───── Data shown

Lemma CN_MathOp_complete lhs rhs :
  operand_wf lhs -> operand_wf rhs ->
  let L := Wrapper.type lhs in let R := Wrapper.type rhs in
  mixes_uint64 L R = false ->
  exists c, CN_MathOp M (mw_result_type M L R) lhs rhs = Some c /\
    is_valid_ c = operand_valid lhs && operand_valid rhs &&
      (ok L R (Wrapper.value lhs) (Wrapper.value rhs) &&
       in_range (mw_result_type M L R) (f L R (Wrapper.value lhs) (Wrapper.value rhs))).
Proof.
  intros Hl Hr L R Hm. unfold CN_MathOp. rewrite !Wrapper_is_valid_spec by done. cbn [mbind option_bind].
  pose proof (Wrapper_value_range _ Hl) as Vl. pose proof (Wrapper_value_range _ Hr) as Vr.
  destruct (operand_valid lhs), (operand_valid rhs); cbn [andb mbind option_bind];
    try (rewrite CheckedNumericState_valid_self by apply InRange_0; by eexists).
  destruct (checked_op_complete (CheckedOpComplete := HC) L R _ _ Vl Vr Hm) as (r & E).
  destruct (checked_op_exact (CheckedOp := HM) L R _ _ _ Vl Vr (or_intror eq_refl)) as (b & r' & E' & Hin & _).
  rewrite E in E'. injection E' as <- <-. fold L R. rewrite E. cbn [mbind option_bind fst snd].
  rewrite CheckedNumericState_valid_self by done. by eexists.
Qed.

Lemma CheckMathOp_valid_iff lhs rhs args c :
  operand_wf lhs -> operand_wf rhs -> Forall operand_wf args ->
  unmixed (Wrapper.type lhs) (Wrapper.type rhs) args = true ->
  CheckMathOp M lhs rhs args =
    Some (ResultType M (Wrapper.type lhs) (Wrapper.type rhs) (Wrapper.type <$> args), c) ->
  is_valid_ c = forallb operand_valid (lhs :: rhs :: args) &&
    chain_fits (Wrapper.type lhs) (Wrapper.type rhs) (Wrapper.value lhs) (Wrapper.value rhs) args.
Proof.
  revert lhs rhs. induction args as [|a args IH]; intros lhs rhs Hl Hr Hargs [Hm Hu]%andb_prop;
    apply negb_true_iff in Hm; cbn [CheckMathOp chain_fits forallb]; unfold CheckMathOp2;
    destruct (CN_MathOp_complete lhs rhs Hl Hr Hm) as (c1 & E & Hv);
    destruct (CN_MathOp_sound M f _ lhs rhs Hl Hr (or_intror eq_refl)) as (c2 & E2 & Hwf & Hs);
    rewrite E in E2; injection E2 as <-; rewrite E; cbn [mbind option_bind].
  - intros [= <-]. by rewrite Hv, !andb_true_r.
  - apply Forall_cons_1 in Hargs as [Ha Hargs].
    intros Hc. apply (IH (CheckedOperand _ c1) a Hwf Ha Hargs Hu) in Hc. rewrite Hc.
    cbn [forallb operand_valid]. destruct (is_valid_ c1) eqn:Hc1; cbn [andb].
    + symmetry in Hv. apply andb_true_iff in Hv as [[Hvl Hvr]%andb_true_iff Hfit].
      destruct (Hs eq_refl) as (_ & _ & Hval). rewrite Hvl, Hvr. cbn [andb].
      rewrite Hfit. cbn [andb Wrapper.type Wrapper.value]. by rewrite Hval.
    + symmetry in Hv. destruct (operand_valid lhs), (operand_valid rhs); cbn [andb] in Hv |- *; try done.
      rewrite Hv. cbn. by rewrite andb_false_r.
Qed.
End MathOpComplete.

(** ** Main results *)

(** Checked addition, subtraction and multiplication are total and report
    success exactly when the mathematical result is representable in the result
    type, for every pair of operand types except a signed type with [uint64_t]. *)
Theorem checked_arith_complete T U x y :
  InRange T x -> InRange U y -> mixes_uint64 T U = false ->
  let V := MaxExponentPromotion T U in
  (exists r, CheckedAddOp.Do T U V x y 0 = Some (in_range V (x + y), r)) /\
  (exists r, CheckedSubOp.Do T U V x y 0 = Some (in_range V (x - y), r)) /\
  (exists r, CheckedMulOp.Do T U V x y 0 = Some (in_range V (x * y), r)).
Proof. intros Hx Hy Hm V. split_and!; [apply Add_complete|apply Sub_complete|apply Mul_complete]; done. Qed.

Lemma checked_arith_complete_witness :
  InRange Int32 2147483647 /\ InRange Uint8 1 /\
  exists r, CheckedAddOp.Do Int32 Uint8 Int32 2147483647 1 0 = Some (false, r).
Proof.
  assert (InRange Int32 2147483647) as H1 by (limits; lia).
  assert (InRange Uint8 1) as H2 by (limits; lia).
  split; [exact H1|split; [exact H2|]].
  exact (proj1 (checked_arith_complete Int32 Uint8 2147483647 1 H1 H2 eq_refl)).
Defined.



(** The same product in one step more of [int16_t] is not valid. *)
Example CheckMathOp_overflow :
  exists c, CheckMathOp MathMul (PlainOperand Int16 300) (PlainOperand Int16 100)
      [PlainOperand Int16 2; PlainOperand Int64 1000000] = Some (Int64, c) /\ is_valid_ c = false.
Proof. eexists. split; [vm_compute; reflexivity|reflexivity]. Qed.

(** Checked division is total and succeeds exactly when the divisor is not
    zero and the truncated quotient is representable ([INT_MIN / -1] is not). *)
Theorem checked_div_complete T U x y :
  InRange T x -> InRange U y -> mixes_uint64 T U = false ->
  let V := MaxExponentPromotion T U in
  exists r, CheckedDivOp.Do T U V x y 0 =
    Some (negb (y =? 0) && in_range V (Z.quot x y), r) /\
    (y <> 0 -> InRange V (Z.quot x y) -> r = Z.quot x y).
Proof. intros Hx Hy Hm V. by apply Div_complete. Qed.

Lemma checked_div_complete_witness :
  InRange Int32 (-2147483648) /\ InRange Int8 (-1) /\
  exists r, CheckedDivOp.Do Int32 Int8 Int32 (-2147483648) (-1) 0 = Some (false, r).
Proof.
  assert (InRange Int32 (-2147483648)) as H1 by (limits; lia).
  assert (InRange Int8 (-1)) as H2 by (limits; lia).
  split; [exact H1|split; [exact H2|]].
  destruct (checked_div_complete Int32 Int8 (-2147483648) (-1) H1 H2 eq_refl) as (r & Hr & _).
  exists r. exact Hr.
Defined.

Lemma rem_in_range T x y : InRange T x -> y <> 0 -> InRange T (Z.rem x y).
Proof.
  intros Hx Hy.
  pose proof (Z.rem_sign_mul x y Hy) as Hs. pose proof (Z.rem_abs x y Hy) as Ha.
  rewrite Z.rem_mod_nonneg in Ha by lia.
  pose proof (Z.mod_le (Z.abs x) (Z.abs y) ltac:(lia) ltac:(lia)) as Hle.
  unfold InRange in *. pose proof (lowest_le_0 T). pose proof (max_pos T). nia.
Qed.

(** A remainder in one type. *)
Lemma c_mod_same P x y : InRange P x -> InRange P y -> y <> 0 ->
  c_mod P P x y = if is_signed P && (32 <=? width P) && (x =? lowest P) && (y =? -1) then None else Some (Z.rem x y).
Proof.
  intros HPx HPy Hy0. unfold c_mod. rewrite !arith_cast_same by done. replace (y =? 0) with false by lia.
  destruct (is_signed P && (32 <=? width P) && (x =? lowest P) && (y =? -1)) eqn:Hov.
  - boolprop. subst x y. destruct P; try discriminate; done || (cbn in *; lia).
  - assert (InRange (arith P P) (Z.quot x y)) as Hq.
    { apply quot_in_range; [by apply InRange_arith_same|done|..].
      - intros Hu. assert (is_signed P = false) by (by destruct P). tlia P.
      - intros [Hlo ->]. destruct P; limits; cbn in Hov; lia. }
    by rewrite arith_result_in_range by done.
Qed.

(** Checked modulus lacks the [lowest / -1] guard of checked division: in
    [int32_t] and [int64_t] that remainder is undefined behaviour, and on every
    other pair of operands with the same signedness it is defined, fails only for
    a zero divisor, and is the exact truncated remainder. *)
Theorem checked_mod_undefined_iff T U x y :
  InRange T x -> InRange U y -> is_signed T = is_signed U ->
  let V := MaxExponentPromotion T U in
  CheckedModOp.Do T U V x y 0 =
    if y =? 0 then Some (false, 0)
    else if is_signed T && (32 <=? width V) && (x =? lowest V) && (y =? -1) then None
    else Some (true, Z.rem x y).
Proof.
  intros Hx Hy Hs V. unfold CheckedModOp.Do. subst V.
  assert (BigEnoughPromotion.type T U = Some (MaxExponentPromotion T U)) as ->
    by (destruct T, U; try discriminate; reflexivity).
  cbn. destruct (Z.eqb_spec y 0) as [->|Hy0]; [done|]. cbn.
  set (P := MaxExponentPromotion T U).
  assert (InRange P x /\ InRange P y /\ is_signed P = is_signed T) as (HPx & HPy & HPs).
  { subst P. destruct T, U; try discriminate;
      match goal with |- context [MaxExponentPromotion ?a ?b] =>
        let v := eval vm_compute in (MaxExponentPromotion a b) in
        change (MaxExponentPromotion a b) with v end;
      (split; [|split; [|reflexivity]]); limits; lia. }
  rewrite <- HPs. clearbody P. clear Hs HPs Hx Hy.
  rewrite (static_cast_id P x), (static_cast_id P y) by done.
  rewrite c_mod_same by done. destruct (is_signed P && (32 <=? width P) && (x =? lowest P) && (y =? -1)); [done|].
  pose proof (rem_in_range P x y HPx Hy0) as Hr. cbn. rewrite (static_cast_id P) by done.
  rewrite store_result_spec by done. cbn. by rewrite (proj2 (in_range_spec P _) Hr), static_cast_id.
Qed.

──────────

> Requirement:
Above are the lines; repeat exactly the ones from the line containing "- intros Hu." down to the line containing "other pair of", both inclusive.

> Written answer:
      - intros Hu. assert (is_signed P = false) by (by destruct P). tlia P.
      - intros [Hlo ->]. destruct P; limits; cbn in Hov; lia. }
    by rewrite arith_result_in_range by done.
Qed.

(** Checked modulus lacks the [lowest / -1] guard of checked division: in
    [int32_t] and [int64_t] that remainder is undefined behaviour, and on every
    other pair of operands with the same signedness it is defined, fails only for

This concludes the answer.